══ Records ══

(* ===== verification/CoSched.v ===== *)
(** * The coroutine scheduler of the benchmarks' runtime

    [LinkedList] of src/deps/r2/src/linked_list.hh, a chain of nodes behind pointers,
    and [SScheduler] of sshed.hh and sshed.cc, which keeps the runnable coroutines in
    such a chain.  A coroutine calls the scheduler and control passes to the
    coroutine at [cur_routine_ptr]; coroutine 0 polls the futures.

    The memory is a map from addresses to nodes; a null pointer is [None], and an
    access through it, or to a node that was deleted, is a fault, as is an assertion
    that does not hold.  What a future answers when it is polled, and the address of
    a new node, are parameters. *)

From S2P Require Import Prelude.

#[local] Open Scope Z_scope.

(** ** Nodes *)
Module LinkedList.

Record Routine := mkRoutine { id : Z; ok : bool; active : bool }.
Record node := mkNode { prev_p : option Z; next_p : option Z; val : Routine }.
Abbreviation heap := (gmap Z node).

Record chain := mkChain { nodes : heap; header_p : option Z; tailer_p : option Z }.

Abbreviation L := (M chain).

Definition with_prev x n := mkNode x (next_p n) (val n).
Definition with_next x n := mkNode (prev_p n) x (val n).
Definition on_node (f : node -> node) (p : Z) (c : chain) : chain :=
  mkChain (alter f p (nodes c)) (header_p c) (tailer_p c).

Definition deref (p : Z) : L node := c ← gets Datatypes.id; unwrap (nodes c !! p).
Definition modify (f : chain -> chain) : L unit := fun c => Done ((), f c).
Definition set_prev (p : Z) (x : option Z) : L unit := _ ← deref p; modify (on_node (with_prev x) p).
Definition set_next (p : Z) (x : option Z) : L unit := _ ← deref p; modify (on_node (with_next x) p).
Definition assert (b : bool) : L unit := if b then mret () else panic.

Definition set_header x (c : chain) := mkChain (nodes c) x (tailer_p c).
Definition set_tailer x (c : chain) := mkChain (nodes c) (header_p c) x.

Definition null (c : chain) : bool := bool_decide (header_p c = None).

Definition add (n : Z) : L Z :=
  c ← gets Datatypes.id;
  prev ← (if null c then _ ← modify (fun c => set_tailer (Some n) (set_header (Some n) c)); mret (Some n)
          else
            tailer ← unwrap (tailer_p c);
            t ← deref tailer;
            _ ← assert (bool_decide (next_p t = header_p c));
            mret (tailer_p c));
  c ← gets Datatypes.id;
  tailer ← unwrap (tailer_p c);
  _ ← set_next tailer (Some n);
  _ ← modify (set_tailer (Some n));
  _ ← set_prev n prev;
  c ← gets Datatypes.id;
  _ ← set_next n (header_p c);
  mret n.

Definition leave_one (n : Z) : L (option Z) :=
  nd ← deref n;
  let next := next_p nd in
  prev ← unwrap (prev_p nd);
  _ ← set_next prev next;
  nd ← deref n;
  nx ← unwrap (next_p nd);
  _ ← set_prev nx (prev_p nd);
  c ← gets Datatypes.id;
  nd ← deref n;
  _ ← (if bool_decide (tailer_p c = Some n) then modify (set_tailer (prev_p nd)) else mret ());
  _ ← set_prev n None;
  _ ← set_next n None;
  mret next.

Definition peek : L (option Z) :=
  c ← gets Datatypes.id;
  match header_p c with
  | None => mret None
  | Some h =>
      nd ← deref h;
      _ ← (if bool_decide (next_p nd = Some h) then modify (set_header None) else modify (set_header (next_p nd)));
      mret (Some h)
  end.
(* ===== verification/RingSim.v ===== *)
(** * A wire for ring messages

    A concrete machine under [RingMsg]: the memories of the two sides, the send
    queues with their limit, the posted receive entries and the completion queue.  It
    keeps the laws that [RingSafe] states, and shows that they can hold. *)

From S2P Require Import Prelude Bytes Guid IpAddr RingMsg RingSafe.

#[local] Open Scope Z_scope.

Record wire := mkWire {
  local_bytes : umem; remote_bytes : umem; in_cq : list Z; in_sq : gmap Z (list bool); posted : gmap Z Z; limit : Z }.

Definition set_local_bytes x w := mkWire x (remote_bytes w) (in_cq w) (in_sq w) (posted w) (limit w).
Definition set_in_cq x w := mkWire (local_bytes w) (remote_bytes w) x (in_sq w) (posted w) (limit w).
Definition set_in_sq x w := mkWire (local_bytes w) (remote_bytes w) (in_cq w) x (posted w) (limit w).
Definition set_posted x w := mkWire (local_bytes w) (remote_bytes w) (in_cq w) (in_sq w) x (limit w).

(** Queue pair [q] is connected to [q + 100]; what it reaches starts at [1000 * q]. *)
Definition far (q : Z) : Z := q + 100.
Definition start_of (q : Z) : Z := 1000 * q.
Definition depth_of_cq : Z := 16.
Definition queue (w : wire) (q : Z) : list bool := default [] (in_sq w !! q).
Definition entries_of (w : wire) (q : Z) : Z := default 0 (posted w !! q).

Definition write_imm (q : Z) (_ sg : bool) (n p ra imm : Z) : M wire (Result Z unit) := fun w =>
  if (Z.of_nat (length (queue w q)) <? limit w) && (0 <? entries_of w (far q)) && (Z.of_nat (length (in_cq w)) <? depth_of_cq) then
    Done (Ok (), mkWire (local_bytes w)
      (fst (copy_to_user (remote_bytes w) (start_of q + ra) (fst (copy_from_user (local_bytes w) p (Z.to_nat n)))))
      (in_cq w ++ [imm]) (<[q := queue w q ++ [sg]]> (in_sq w)) (<[far q := entries_of w (far q) - 1]> (posted w)) (limit w))
  else Done (Err 12, w).

(** The posts up to the first signaled one are over. *)
Fixpoint complete (l : list bool) : option (list bool) :=
  match l with [] => None | true :: l => Some l | false :: l => complete l end.
Definition wait (q : Z) : M wire (Result Z unit) := fun w =>
  match complete (queue w q) with Some l => Done (Ok (), set_in_sq (<[q := l]> (in_sq w)) w) | None => Done (Err 110, w) end.

Definition posts (q _ n : Z) : M wire (Result Z unit) := fun w =>
  Done (Ok (), set_posted (<[q := entries_of w q + n]> (posted w)) w).
Definition poll (_ n : Z) : M wire (list (bool * Z)) := fun w =>
  Done (pair true <$> take (Z.to_nat n) (in_cq w), set_in_cq (drop (Z.to_nat n) (in_cq w)) w).

Definition attr0 : RegAttr := mkAttr 0 4096 7.
(** The queue pairs of the receiver under the names of the sessions 1 and 2. *)
Definition known_qps : gmap (list Z) Z := {[ decimal 1 := far 1; decimal 2 := far 2 ]}.

#[export] Instance wire_lib : Rlib wire := {|
  kMaxInlinSz := 64; kMaxQPNameLen := 63; reg_attr_size := 20;
  reg_attr_bytes := fun a => le 8 (buf a) ++ le 8 (attr_sz a) ++ le 4 (key a);
  reg_attr_of := fun l => mkAttr (word_at 0 8 l) (word_at 8 8 l) (word_at 16 4 l);
  send_normal := write_imm; wait_one_comp := wait; post_recvs := posts;
  rc_connect := fun _ _ => mret (Ok ()); my_attr := fun _ q => q; max_send_sz := fun w _ => limit w;
  bind_local_mr := fun _ _ => mret (); bind_remote_mr := fun _ _ => mret (); local_mr := fun _ _ => Some attr0;
  rc_create := fun _ _ _ => mret None; cqe := fun _ _ => depth_of_cq; ibv_poll_cq := poll;
  create_recv_entries := fun _ _ => mret 0; alloc_one_for_remote := fun _ _ => mret None;
  query_nic := fun _ _ => None; reg_qp := fun _ _ => mret None; dereg_qp := fun _ _ => mret ();
  query_qp := fun _ n => known_qps !! n; fetch_qp_attr := fun _ _ _ => None;
  rpc_call := fun _ => mret false; receive_reply := fun _ => mret None;
  qp_mem := fun w _ => local_bytes w; recv_mem := remote_bytes
|}.

#[export] Instance wire_obs : Wire wire := {|
  arrived := fun w _ => in_cq w; sq := queue; credit := entries_of; base := fun _ => start_of;
  peer := fun _ => far; cq_of := fun _ _ => 0; recv_cap := fun _ _ => 16
|}.

Lemma same_steady w w' : limit w' = limit w -> steady w w'.
Proof. by constructor. Qed.

Lemma complete_first f1 f2 : Forall (eq false) f1 -> complete (f1 ++ true :: f2) = Some f2.
Proof. by induction 1 as [|? f1 <- _ IH]. Qed.

Lemma queue_eq m l q : default [] ((<[q := l]> m : gmap Z (list bool)) !! q) = l.
Proof. by rewrite lookup_insert_eq. Qed.
Lemma queue_ne m l q q' : q' <> q -> default [] ((<[q := l]> m : gmap Z (list bool)) !! q') = default [] (m !! q').
Proof. intros. by rewrite lookup_insert_ne. Qed.
Lemma entries_eq m n q : default 0 ((<[q := n]> m : gmap Z Z) !! q) = n.
Proof. by rewrite lookup_insert_eq. Qed.
Lemma entries_ne m n q q' : q' <> q -> default 0 ((<[q := n]> m : gmap Z Z) !! q') = default 0 (m !! q').
Proof. intros. by rewrite lookup_insert_ne. Qed.

#[export] Instance wire_laws : WireLaws wire.
Proof.
  constructor.
  - intros w q inl sg n p ra imm l Hp -> _ Hq Hc Hr. cbn in *. unfold wp, write_imm.
    rewrite !(proj2 (Z.ltb_lt _ _)) by done. cbn [andb]. rewrite Nat2Z.id, (copy_from_user_holds _ _ _ Hp).
    split_and!; [done| |apply queue_eq]. constructor; cbn; try done.
    + intros q' ?. by apply queue_ne.
    + apply entries_eq.
    + intros q' ?. by apply entries_ne.
  - intros w q f1 f2 Hq Hf. cbn in *. unfold wp, wait. rewrite Hq, complete_first by done.
    split_and!; [done|apply queue_eq| |done]. constructor; cbn; try done. intros q' ?. apply queue_ne. congruence.
  - intros w q e n _ _. unfold wp. cbn. split_and!; [done|apply entries_eq| |done].
    constructor; cbn; try done. intros q' ?. apply entries_ne. congruence.
  - intros w q attr. split; [apply keeps_refl|done].
  - intros w cq n. exists (Z.to_nat n). by split_and!.
  - done.
Qed.

(** The heap of the senders. *)
Definition heap_put (_ : Z) (l : list Z) : M wire Z := fun w => Done (9000, set_local_bytes (block 9000 l ∪ local_bytes w) w).

Lemma heap_law w q l : wp (heap_put q l) w (fun p w' => holds (qp_mem w' q) p l /\ quiet w w').
Proof.
  split; [|by repeat constructor]. intros i b Hi. cbn. apply lookup_union_Some_l, block_holds, Hi.
Qed.

(** ** Two sessions *)
Definition Rn : Z := 8.
Definition Kn : Z := 64.
Definition Mn : Z := 40.
Definition links : gmap Z link := {[ 1 := mkLink 1 (far 1) 11 (start_of 1 + 16) 16; 2 := mkLink 2 (far 2) 12 (start_of 2 + 16) 16 ]}.
Definition mg : RingManager := mkManager ∅
  {[ decimal 1 := 11; decimal 2 := 12 ]}
  {[ decimal 1 := mkBlock (start_of 1 + 16) (Kn + Mn); decimal 2 := mkBlock (start_of 2 + 16) (Kn + Mn) ]}.
Definition zero_bytes : list Z := replicate (Z.to_nat (Kn + Mn)) 0.
Definition hello : list Z := [104; 101; 108; 108; 111].
Definition wire0 (lim : Z) : wire :=
  mkWire (block 500 hello) (block (start_of 1 + 16) zero_bytes ∪ block (start_of 2 + 16) zero_bytes) [] ∅ {[ far 1 := Rn; far 2 := Rn ]} lim.
Definition sender0 (id lim : Z) : Session :=
  mkSession id 0 0 (mkRemote 0 16 7) (mkLocal (mkBlock 0 (Kn + Mn)) 0) (lim / 2) 0 id.
Definition sys0 (lim : Z) : sys :=
  mkSys (wire0 lim) {[ 1 := sender0 1 lim; 2 := sender0 2 lim ]} (mkReceiver 0 depth_of_cq mg ∅) (mkIter [] 0 None 0).

Lemma links_cases (P : Z -> link -> Prop) :
  P 1 (mkLink 1 (far 1) 11 (start_of 1 + 16) 16) -> P 2 (mkLink 2 (far 2) 12 (start_of 2 + 16) 16) ->
  forall id k, links !! id = Some k -> P id k.
Proof.
  intros H1 H2 id k Hk. unfold links in Hk. apply lookup_insert_Some in Hk as [[<- <-]|[_ Hk]]; [done|]. by apply lookup_singleton_Some in Hk as [<- <-].
Qed.

Lemma links_apart : apart Kn Mn links.
Proof.
  intros id id' k k' Hk. revert id' k'. revert id k Hk.
  apply (links_cases (fun id k => forall id' k', links !! id' = Some k' -> _)).
  - apply links_cases; (split; [done|intros Hne]); [done|]. cbn. unfold far, start_of, Kn, Mn. lia.
  - apply links_cases; (split; [done|intros Hne]); [|done]. cbn. unfold far, start_of, Kn, Mn. lia.
Qed.

Lemma ring_mapped id : id = 1 \/ id = 2 -> mapped (remote_bytes (wire0 9)) (start_of id + 16) (Z.to_nat (Kn + Mn)).
Proof.
  intros Hid i Hi. destruct (holds_mapped _ _ _ (block_holds (start_of id + 16) zero_bytes) i) as [b Hb]; [by unfold zero_bytes; rewrite length_replicate|].
  cbn. apply elem_of_dom. rewrite dom_union. apply elem_of_union. destruct Hid as [-> | ->]; [left|right]; by apply elem_of_dom; exists b.
Qed.

Lemma sys0_connected : connected Rn Kn Mn 0 mg links (sys0 9).
Proof.
  constructor; try done. apply links_cases.
  - exists (sender0 1 9). split; [done|]. constructor; try done; [|by left; repeat constructor|by exists attr0, 0].
    constructor; try done. apply ring_mapped. by left.
  - exists (sender0 2 9). split; [done|]. constructor; try done; [|by left; repeat constructor|by exists attr0, 0].
    constructor; try done. apply ring_mapped. by right.
Qed.

(** ** A run *)
Definition do_op (o : op) (st : sys) : sys := match exec Rn Kn heap_put o st with Done (_, st) => st | Panic => st end.
Definition ran (os : list op) : sys := foldl (fun st o => do_op o st) (sys0 9) os.

Lemma ran_snoc os o : ran (os ++ [o]) = do_op o (ran os).
Proof. unfold ran. by rewrite foldl_app. Qed.

Definition reached : list event -> sys -> Prop := reach Rn Kn Mn 0 mg links heap_put.
Lemma reached_step h os o e :
  reached h (ran os) -> legal Rn Kn Mn 0 links h (ran os) o ->
  match exec Rn Kn heap_put o (ran os) with Done (e', _) => e' = e | Panic => False end -> reached (h ++ [e]) (ran (os ++ [o])).
Proof.
  intros Hr Hl He. destruct (exec Rn Kn heap_put o (ran os)) as [[e' st]|] eqn:E; [|done]. subst e'.
  eapply reach_exec; [exact Hr|exact Hl|]. rewrite ran_snoc. unfold do_op. by rewrite E.
Qed.

Definition script : list op := [OBoot 1; OBoot 2; OSend false 2 500 hello; OSend true 1 500 hello; OBegin].
Definition story : list event := [Booted 1; Booted 2; Sent 2 hello; Sent 1 hello; Began].

Ltac computed := apply (bool_decide_unpack _); by vm_compute.
Ltac legal_send :=
  split_and!; [by eexists|computed|by vm_compute| |by vm_compute..];
  intros s _; unfold hello; repeat (apply holds_cons; split; [by vm_compute|]); by intros [].

Lemma script_reached : reached story (ran script).
Proof.
  apply (reached_step [Booted 1; Booted 2; Sent 2 hello; Sent 1 hello] [OBoot 1; OBoot 2; OSend false 2 500 hello; OSend true 1 500 hello]);
    [|by vm_compute..].
  apply (reached_step [Booted 1; Booted 2; Sent 2 hello] [OBoot 1; OBoot 2; OSend false 2 500 hello]); [|legal_send|by vm_compute].
  apply (reached_step [Booted 1; Booted 2] [OBoot 1; OBoot 2]); [|legal_send|by vm_compute].
  apply (reached_step [Booted 1] [OBoot 1]); [|split_and!; [by eexists|computed|by vm_compute]|by vm_compute].
  apply (reached_step [] []); [|split_and!; [by eexists|computed|by vm_compute]|by vm_compute].
  apply reach_connected, sys0_connected.
Qed.


(** ** The depth of the send queue

    A session takes half of the send queue as its depth, and waits once in a round of
    one more than the depth.  A round that has ended leaves the posts behind the
    signaled one in the queue, so that before the wait of the next round twice the
    depth and one are in it: with an even limit, here 8, one send is refused. *)
Fixpoint sends_only (n : nat) : M (wire * Session) (list bool) :=
  match n with
  | O => mret []
  | S n => r ← send_unsignaled Kn (mkBlock 500 0); l ← sends_only n; mret (is_Ok r :: l)
  end.

Lemma even_queue_refuses :
  match sends_only 10 (set_posted {[ far 1 := 100 ]} (wire0 8), sender0 1 8) with
  | Done (l, _) => l = replicate 9 true ++ [false]
  | Panic => False
  end.
Proof. by vm_compute. Qed.
(** A step of the generator is a bijection of the seeds, so that it never falls into a
    shorter cycle: every seed has one that comes before it. *)
Lemma next_bijective bits r r' :
  seed_ok r -> seed_ok r' ->
  seed_ok (snd (next bits r)) /\ (seed (snd (next bits r)) = seed (snd (next bits r')) -> r = r') /\
  exists r0, seed_ok r0 /\ seed (snd (next bits r0)) = seed r.
Proof.
  intros Hr Hr'. unfold seed_ok, in_width in *. rewrite !next_seed. split; [apply Z.mod_pos_bound; lia|]. split.
  - intros E. destruct r as [a], r' as [b]. cbn [seed] in *. f_equal.
    assert (Hd : ((a - b) * 25214903917) mod 2 ^ 48 = 0).
    { replace ((a - b) * 25214903917) with (a * 25214903917 + 11 - (b * 25214903917 + 11)) by ring. by rewrite Zminus_mod, E, Z.sub_diag. }
    apply (f_equal (fun z => (z * 246154705703781) mod 2 ^ 48)) in Hd. rewrite Zmult_mod_idemp_l in Hd.
    replace ((a - b) * 25214903917 * 246154705703781) with (a - b + (a - b) * 22050866921 * 2 ^ 48) in Hd by ring.
    rewrite Z.mod_add in Hd by done.
    apply Z.mod_divide in Hd as [k Hk]; [|done]. nia.
  - exists (mkRandom (((seed r - 11) * 246154705703781) mod 2 ^ 48)). cbn [seed]. split; [apply Z.mod_pos_bound; lia|].
    rewrite next_seed. cbn [seed]. rewrite Z.add_mod, Zmult_mod, Zmod_mod, <- Zmult_mod, <- Z.add_mod by lia.
    replace ((seed r - 11) * 246154705703781 * 25214903917 + 11) with (seed r + (seed r - 11) * 22050866921 * 2 ^ 48) by ring.
    rewrite Z.mod_add by done. apply Z.mod_small. lia.
Qed.
End FastRandom.
(* ===== verification/CompletionQueue.v ===== *)
(** * Completion queues and shared receive queues

    src/KRdmaKit/src/completion_queue.rs. *)

From S2P Require Import Prelude Errors Verbs Context.

Module CompletionQueue.
Section cq.
Context {W : Type} `{!Cfg, !QueueOps W, !DataOps W}.

Record CompletionQueue := mkCQ { ctx : Context.Context; cq : ptr }.

(** [ops.poll_cq.unwrap()] panics when the driver has no such operation. *)
Definition create (context : Context.Context) (max_cq_entries : Z) :
  M W (Result ControlpathError CompletionQueue) :=
  cq_raw_ptr ← call (ib_create_cq (Context.raw_ptr context) max_cq_entries);
  if is_null cq_raw_ptr then mret (Err (CreationError "CQ" EINVAL))
  else
    has ← gets (fun w => has_poll_cq w (Context.raw_ptr context));
    if negb has then panic else mret (Ok (mkCQ context cq_raw_ptr)).

(** The driver fills the caller's array and returns how many entries it wrote;
    [completions] is the array, the result the slice of the new entries. *)
Definition poll (self : CompletionQueue) (completions : list ib_wc) :
  M W (Result DatapathError (list ib_wc)) :=
  '(n, completions) ← call (ib_poll_cq (cq self) (i32 (Z.of_nat (length completions))));
  if n <? 0 then mret (Err (PollCQError EINVAL))
  else if Z.of_nat (length completions) <? n then panic
  else mret (Ok (take (Z.to_nat n) completions)).

Definition drop (self : CompletionQueue) : M W unit := _ ← call (ib_free_cq (cq self)); mret ().

End cq.
End CompletionQueue.

Module SharedReceiveQueue.
Section srq.
Context {W : Type} `{!QueueOps W}.

Record SharedReceiveQueue := mkSRQ { ctx : Context.Context; srq : ptr }.

Definition create (context : Context.Context) (max_wr max_sge : Z) :
  M W (Result ControlpathError SharedReceiveQueue) :=
  raw_ptr ← call (ib_create_srq (Context.get_pd context) max_wr max_sge);
  if is_null raw_ptr then mret (Err (CreationError "SRQ" EINVAL))
  else mret (Ok (mkSRQ context raw_ptr)).

Definition drop (self : SharedReceiveQueue) : M W unit :=
  _ ← call (ib_destroy_srq (srq self)); mret ().

End srq.
End SharedReceiveQueue.
(* ===== verification/QueuePair.v ===== *)
(** * Queue pairs and their builder

    src/KRdmaKit/src/queue_pairs/mod.rs (the queue pair, its status, its
    destructor), src/KRdmaKit/src/queue_pairs/builder.rs and the builders of
    src/KRdmaKit/src/queue_pairs/dynamic_connected_transport.rs.  What a queue
    pair keeps of its peer ([rc_comm] in the kernel build, [comm] in the user
    build) and how that is given up when it is dropped is a parameter here; the
    handshakes provide it. *)

From S2P Require Import Prelude Errors Verbs Context CompletionQueue.

Inductive QPType : Set := RC | UD | WC | DC.
Inductive QueuePairStatus : Set := Reset | Init | ReadyToSend | ReadyToRecv | StatusError.

#[export] Instance QPType_eq_dec : EqDecision QPType.
Proof. solve_decision. Defined.
#[export] Instance QueuePairStatus_eq_dec : EqDecision QueuePairStatus.
Proof. solve_decision. Defined.

(** The peer of a queue pair, and the end of that relation. *)
Class Peer (W C : Type) := { release_peer : C -> M W unit }.

Definition MAX_RD_ATOMIC : Z := 16.

Module QueuePair.

Record QueuePair (C : Type) := mkQP {
  ctx : Context.Context;
  inner_qp : ptr;
  comm : option C;
  send_cq : CompletionQueue.CompletionQueue;
  recv_cq : CompletionQueue.CompletionQueue;
  srq : option SharedReceiveQueue.SharedReceiveQueue;
  mode : QPType;
  port_num : Z;
  qkey : Z;
  access : list ib_access_flag;
  timeout : Z;
  retry_count : Z;
  rnr_retry : Z;
  max_rd_atomic : Z;
  min_rnr_timer : Z;
  pkey_index : Z;
  path_mtu : ib_mtu }.
Arguments mkQP {C}.
Arguments ctx {C}.
Arguments inner_qp {C}.
Arguments comm {C}.
Arguments send_cq {C}.
Arguments recv_cq {C}.
Arguments srq {C}.
Arguments mode {C}.
Arguments port_num {C}.
Arguments qkey {C}.
Arguments access {C}.
Arguments timeout {C}.
Arguments retry_count {C}.
Arguments rnr_retry {C}.
Arguments max_rd_atomic {C}.
Arguments min_rnr_timer {C}.
Arguments pkey_index {C}.
Arguments path_mtu {C}.

(** The same queue pair, connected. *)
Definition with_comm {C} (c : C) (qp : QueuePair C) : QueuePair C :=
  mkQP (ctx qp) (inner_qp qp) (Some c) (send_cq qp) (recv_cq qp) (srq qp) (mode qp) (port_num qp)
    (qkey qp) (access qp) (timeout qp) (retry_count qp) (rnr_retry qp) (max_rd_atomic qp)
    (min_rnr_timer qp) (pkey_index qp) (path_mtu qp).

Section qp.
Context {W C : Type} `{!Cfg, !DeviceOps W, !QueueOps W, !DataOps W, !Peer W C}.

Definition status (self : QueuePair C) : M W (Result ControlpathError QueuePairStatus) :=
  '(ret, qp_state) ← call (ib_query_qp (inner_qp self));
  mret (if negb (ret =? 0) then Err (QueryError "QP status" (from_kernel_errno ret))
        else Ok match qp_state with
                | IB_QPS_RESET => Reset
                | IB_QPS_INIT => Init
                | IB_QPS_RTS => ReadyToSend
                | IB_QPS_RTR => ReadyToRecv
                | _ => StatusError
                end).

Definition qp_num (self : QueuePair C) : M W Z := gets (fun w => Verbs.qp_num w (inner_qp self)).

Definition lid (self : QueuePair C) : M W (Result Error Z) :=
  attr ←? Context.get_port_attr (ctx self) (port_num self); mret (Ok (port_lid attr)).

(** The GID with index 0. *)
Definition gid (self : QueuePair C) : M W (Result Error ib_gid) :=
  gid ←? Context.query_gid (ctx self) (port_num self) 0; mret (Ok gid).

Definition poll_send_cq (self : QueuePair C) (completions : list ib_wc) :=
  CompletionQueue.poll (send_cq self) completions.
Definition poll_recv_cq (self : QueuePair C) (completions : list ib_wc) :=
  CompletionQueue.poll (recv_cq self) completions.

(** [Drop for QueuePair], then the fields that own resources in the order of
    their declaration. *)
Definition drop (self : QueuePair C) : M W unit :=
  _ ← call (ib_destroy_qp (inner_qp self));
  _ ← (match comm self with Some c => release_peer c | None => mret () end);
  _ ← CompletionQueue.drop (send_cq self);
  _ ← CompletionQueue.drop (recv_cq self);
  match srq self with Some s => SharedReceiveQueue.drop s | None => mret () end.

End qp.
End QueuePair.

Module Builder.

Record QueuePairBuilder := mkBuilder {
  ctx : Context.Context;
  max_send_wr : Z; max_recv_wr : Z; max_cq_entries : Z; max_send_sge : Z; max_recv_sge : Z;
  max_inline_data : Z; access : list ib_access_flag; path_mtu : ib_mtu; timeout : Z;
  retry_count : Z; rnr_retry : Z; min_rnr_timer : Z; max_rd_atomic : Z; pkey_index : Z;
  port_num : Z; qkey : Z }.

Definition new (ctx : Context.Context) : QueuePairBuilder :=
  mkBuilder ctx 128 2048 128 1 1 64 [IB_ACCESS_LOCAL_WRITE] IB_MTU_4096 20 7 7 20
    (u8 MAX_RD_ATOMIC) 0 1 73.

Definition clone (self : QueuePairBuilder) : QueuePairBuilder :=
  mkBuilder (ctx self) (max_send_wr self) (max_recv_wr self) (max_cq_entries self)
    (max_send_sge self) (max_recv_sge self) (max_inline_data self) (access self) (path_mtu self)
    (timeout self) (retry_count self) (rnr_retry self) (min_rnr_timer self) (max_rd_atomic self)
    (pkey_index self) (port_num self) (qkey self).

═══

■ What to work on ■
Up to and including the last line of the listing above, copy exactly every line from the one that contains "Definition new (ctx" onward; leave out all others.

■ Solution to this task ■
Definition new (ctx : Context.Context) : QueuePairBuilder :=
  mkBuilder ctx 128 2048 128 1 1 64 [IB_ACCESS_LOCAL_WRITE] IB_MTU_4096 20 7 7 20
    (u8 MAX_RD_ATOMIC) 0 1 73.

Definition clone (self : QueuePairBuilder) : QueuePairBuilder :=
  mkBuilder (ctx self) (max_send_wr self) (max_recv_wr self) (max_cq_entries self)
    (max_send_sge self) (max_recv_sge self) (max_inline_data self) (access self) (path_mtu self)
    (timeout self) (retry_count self) (rnr_retry self) (min_rnr_timer self) (max_rd_atomic self)
    (pkey_index self) (port_num self) (qkey self).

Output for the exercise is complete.